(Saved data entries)
════════════════════

Lemma placeOrderExistingSymbol_sorted order ob o f ob' :
  _placeOrderExistingSymbol order ob = (o, f, ob') →
  sorted_book ob → sorted_book ob'.
Proof.
  unfold _placeOrderExistingSymbol. intros Hplace Hob.
  destruct (_fillOrder order ob) as [[o1 f1] ob1] eqn:Hfill.
  apply fillOrder_sorted in Hfill as Hob1; [|done].
  destruct (qty o1 =? 0); injection Hplace as <- <- <-; [done|].
  pose proof (sorted_book_at (symbol o1) ob1 Hob1) as [Hb Ha].
  apply sorted_book_assign; [done|].
  set (lv := match StdMap.find _ _ with Some _ => _ | None => _ end).
  assert (sorted_map lv) as Hlv.
  { subst lv.
    destruct (StdMap.find _ _); [apply sorted_assign | apply sorted_insert];
      by destruct (side o1). }
  by destruct (side o1); split.
Qed.

Lemma placeOrderNewSymbol_sorted order ob :
  sorted_book ob → sorted_book (_placeOrderNewSymbol order ob).
Proof.
  intros [Hkeys Hvals]. unfold _placeOrderNewSymbol.
  split; [by apply sorted_insert|]. apply Forall_insert; [done|].
  destruct (side order); split; simpl;
    first [by constructor | apply sorted_map_cons; split; constructor].
Qed.

Lemma placeOrder_sorted order sc f sc' :
  _placeOrder order sc = Returns (f, sc') →
  sorted_book (orderBook sc) → sorted_book (orderBook sc').
Proof.
  unfold _placeOrder. intros Hplace Hob.
  destruct (_validateOrderId _ _); simpl in Hplace; try done.
  destruct (StdMap.find (symbol order) (orderBook sc)).
  - destruct (_placeOrderExistingSymbol order (orderBook sc))
      as [[o1 f1] ob1] eqn:E.
    injection Hplace as <- <-. simpl.
    by eapply placeOrderExistingSymbol_sorted.
  - injection Hplace as <- <-. simpl. by apply placeOrderNewSymbol_sorted.
Qed.

Lemma cancelOrder_sorted o sc b sc' :
  _cancelOrder o sc = Returns (b, sc') →
  sorted_book (orderBook sc) → sorted_book (orderBook sc').
Proof.
  unfold _cancelOrder. intros Hcancel Hob.
  destruct (orderCache sc !! o) as [order|]; [|by injection Hcancel as <- <-].
  pose proof (sorted_book_at (symbol order) _ Hob) as [Hb Ha].
  set (sides := StdMap.at_default (symbol order) _ _) in *.
  destruct (erase_oid o _) as [q|] eqn:Hq; [|done].
  injection Hcancel as <- <-. simpl.
  apply sorted_book_assign; [done|].
  set (lv := match q with [] => _ | _ => _ end).
  assert (sorted_map lv) as Hlv.
  { subst lv. destruct q; [apply sorted_erase | apply sorted_assign];
      by destruct (side order). }
  by destruct (side order); split.
Qed.

Lemma action_sorted line sc d :
  action line sc = Returns d →
  sorted_book (orderBook sc) → sorted_book (orderBook (state d)).
Proof.
  intros (_ & [(order & fills & _ & Hplace & _)
              |(_ & [(o & c & Hcancel & _)| ->])])%action_inv Hob.
  - by eapply placeOrder_sorted.
  - by eapply cancelOrder_sorted.
  - done.
Qed.

Lemma run_sorted lines sc out out' sc' :
  run lines sc out = Returns (out', sc') →
  sorted_book (orderBook sc) → sorted_book (orderBook sc').
Proof.
  revert sc out. induction lines as [|line lines IH]; simpl; intros sc out.
  - by intros [= _ <-].
  - intros (d & Hd & Hrun)%bind_Returns Hob.
    eapply IH; [done|]. by eapply action_sorted.
Qed.

(** ** The order of the listing *)

Lemma filter_Forall {A} (P : A → Prop) `{∀ x, Decision (P x)} (l : list A) :
  Forall P l → filter P l = l.
Proof.
  induction 1 as [|x l Hx _ IH]; [done|]. by rewrite filter_cons_True, IH.
Qed.

Lemma filter_Forall_not {A} (P : A → Prop) `{∀ x, Decision (P x)} (l : list A) :
  Forall (λ x, ¬ P x) l → filter P l = [].
Proof.
  induction 1 as [|x l Hx _ IH]; [done|]. by rewrite filter_cons_False.
Qed.

(** The lines of one level. *)
Lemma level_lines_Forall sym s p (q : OrderQueue) :
  Forall (λ l, l_symbol l = sym ∧ l_side l = s ∧ l_price l = p)
         (mkListed sym s p <$> q).
Proof. apply Forall_fmap, Forall_true. done. Qed.

Lemma side_listing_cons sym s p q (levels : PriceLevels) :
  side_listing sym s (levels ++ [(p, q)])
  = (mkListed sym s p <$> q) ++ side_listing sym s levels.
Proof. unfold side_listing. by rewrite reverse_snoc, bind_cons. Qed.

(** Induction over the levels from the highest price down, as the loop
    visits them. *)
Lemma side_listing_Forall sym s (levels : PriceLevels) :
  Forall (λ l, l_symbol l = sym ∧ l_side l = s
               ∧ l_price l ∈ StdMap.keys levels)
         (side_listing sym s levels).
Proof.
  induction levels as [|[p q] levels IH] using rev_ind; [constructor|].
  rewrite side_listing_cons. apply Forall_app. split.
  - eapply Forall_impl; [apply level_lines_Forall|]. simpl.
    intros l (-> & -> & ->). split_and!; [done..|].
    unfold StdMap.keys. rewrite fmap_app. apply elem_of_app. right. left.
  - eapply Forall_impl; [apply IH|]. simpl. intros l (-> & -> & Hp).
    split_and!; [done..|].
    unfold StdMap.keys. rewrite fmap_app. apply elem_of_app. by left.
Qed.

Lemma sorted_map_snoc (levels : PriceLevels) p q :
  sorted_map (levels ++ [(p, q)]) →
  sorted_map levels ∧ ∀ p', p' ∈ StdMap.keys levels → p' < p.
Proof.
  unfold sorted_map, StdMap.keys. rewrite fmap_app. simpl.
  intros (Hlt & Hl & _)%StronglySorted_app. split; [done|].
  intros p' Hp'. specialize (Hlt p' p Hp'). unfold less, Z_less in Hlt.
  apply Z.ltb_lt, Hlt. left.
Qed.

Lemma side_listing_sorted sym s (levels : PriceLevels) :
  sorted_map levels → StronglySorted price_desc (side_listing sym s levels).
Proof.
  induction levels as [|[p q] levels IH] using rev_ind; [constructor|].
  intros [Hs Hlt]%sorted_map_snoc. rewrite side_listing_cons.
  apply StronglySorted_app. split_and!.
  - intros l1 l2 Hl1 Hl2.
    pose proof (level_lines_Forall sym s p q) as H1.
    pose proof (side_listing_Forall sym s levels) as H2.
    rewrite Forall_forall in H1, H2.
    destruct (H1 _ Hl1) as (_ & _ & Hp1). destruct (H2 _ Hl2) as (_ & _ & Hp2).
    unfold price_desc. rewrite Hp1. apply Hlt in Hp2. lia.
  - clear. induction q as [|o q IH]; simpl; constructor; [done|].
    apply Forall_fmap, Forall_true. intros o'. unfold price_desc. simpl. lia.
  - by apply IH.
Qed.

(** The lines at the price of a level are the queue of that level, from
    its front. *)
Lemma side_listing_level sym s (levels : PriceLevels) p q :
  sorted_map levels → (p, q) ∈ levels →
  filter (λ l, l_price l = p) (side_listing sym s levels)
  = mkListed sym s p <$> q.
Proof.
  induction levels as [|[p' q'] levels IH] using rev_ind.
  { by intros _ ?%elem_of_nil. }
  intros [Hs Hlt]%sorted_map_snoc Hin. rewrite side_listing_cons, filter_app.
  apply elem_of_app in Hin as [Hin|Hin%list_elem_of_singleton].
  - assert (p < p') as Hpp'.
    { apply Hlt, list_elem_of_fmap. by exists (p, q). }
    rewrite filter_Forall_not, IH by
      (first [done | eapply Forall_impl; [apply level_lines_Forall|];
                     simpl; intros l (_ & _ & ->); lia]).
    done.
  - injection Hin as <- <-.
    rewrite filter_Forall, (filter_Forall_not _ (side_listing _ _ _)).
    + by rewrite app_nil_r.
    + eapply Forall_impl; [apply side_listing_Forall|]. simpl.
      intros l (_ & _ & Hl%Hlt). lia.
    + eapply Forall_impl; [apply level_lines_Forall|]. simpl. by intros l (_ & _ & ->).
Qed.

Lemma l_order_level sym s p (q : OrderQueue) :
  l_order <$> (mkListed sym s p <$> q) = q.
Proof. rewrite <- list_fmap_compose. apply list_fmap_id. Qed.

Lemma listing_symbols (ob : OrderBook) :
  Forall (λ l, l_symbol l ∈ StdMap.keys ob) (listing ob).
Proof.
  unfold listing. induction ob as [|[sym sides] ob IH]; [constructor|].
  rewrite bind_cons. unfold StdMap.keys. simpl. apply Forall_app. split.
  - apply Forall_app. split;
      (eapply Forall_impl; [apply side_listing_Forall|]; simpl;
       intros l (-> & _ & _); left).
  - eapply Forall_impl; [apply IH|]. simpl. intros l ?. by right.
Qed.

(** The lines of a symbol are those of its asks, then those of its bids. *)
Lemma listing_symbol (ob : OrderBook) sym sides :
  sorted_map ob → (sym, sides) ∈ ob →
  filter (λ l, l_symbol l = sym) (listing ob)
  = side_listing sym SELL (asks sides) ++ side_listing sym BUY (bids sides).
Proof.
  induction ob as [|[sym' sides'] ob IH]; [by intros _ ?%elem_of_nil|].
  intros Hs Hin. pose proof (sorted_NoDup _ Hs) as Hnd.
  apply sorted_map_cons in Hs as [Hs _].
  unfold StdMap.keys in Hnd. simpl in Hnd. apply NoDup_cons in Hnd as [Hnotin _].
  unfold listing. rewrite bind_cons, filter_app. fold (listing ob).
  assert (Forall (λ l, l_symbol l = sym')
            (side_listing sym' SELL (asks sides')
             ++ side_listing sym' BUY (bids sides'))) as Hblock.
  { apply Forall_app; split;
      (eapply Forall_impl; [apply side_listing_Forall|]; by intros l (-> & _)). }
  apply elem_of_cons in Hin as [Hin|Hin].
  - injection Hin as <- <-.
    rewrite filter_Forall by done.
    rewrite (filter_Forall_not _ (listing ob)); [by rewrite app_nil_r|].
    eapply Forall_impl; [apply listing_symbols|]. simpl.
    intros l Hl Heq. by rewrite Heq in Hl.
  - assert (sym ≠ sym') as Hne.
    { intros ->. apply Hnotin, list_elem_of_fmap. by exists (sym', sides). }
    rewrite filter_Forall_not, IH by
      (first [done | eapply Forall_impl; [apply Hblock|]; simpl; congruence]).
    done.
Qed.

════════════════════

(REQUIREMENT)
Check each line of the entries above for the string "OrderQueue", and return those that contain it.

(RESULT FOR THIS TASK)
Lemma level_lines_Forall sym s p (q : OrderQueue) :
Lemma l_order_level sym s p (q : OrderQueue) :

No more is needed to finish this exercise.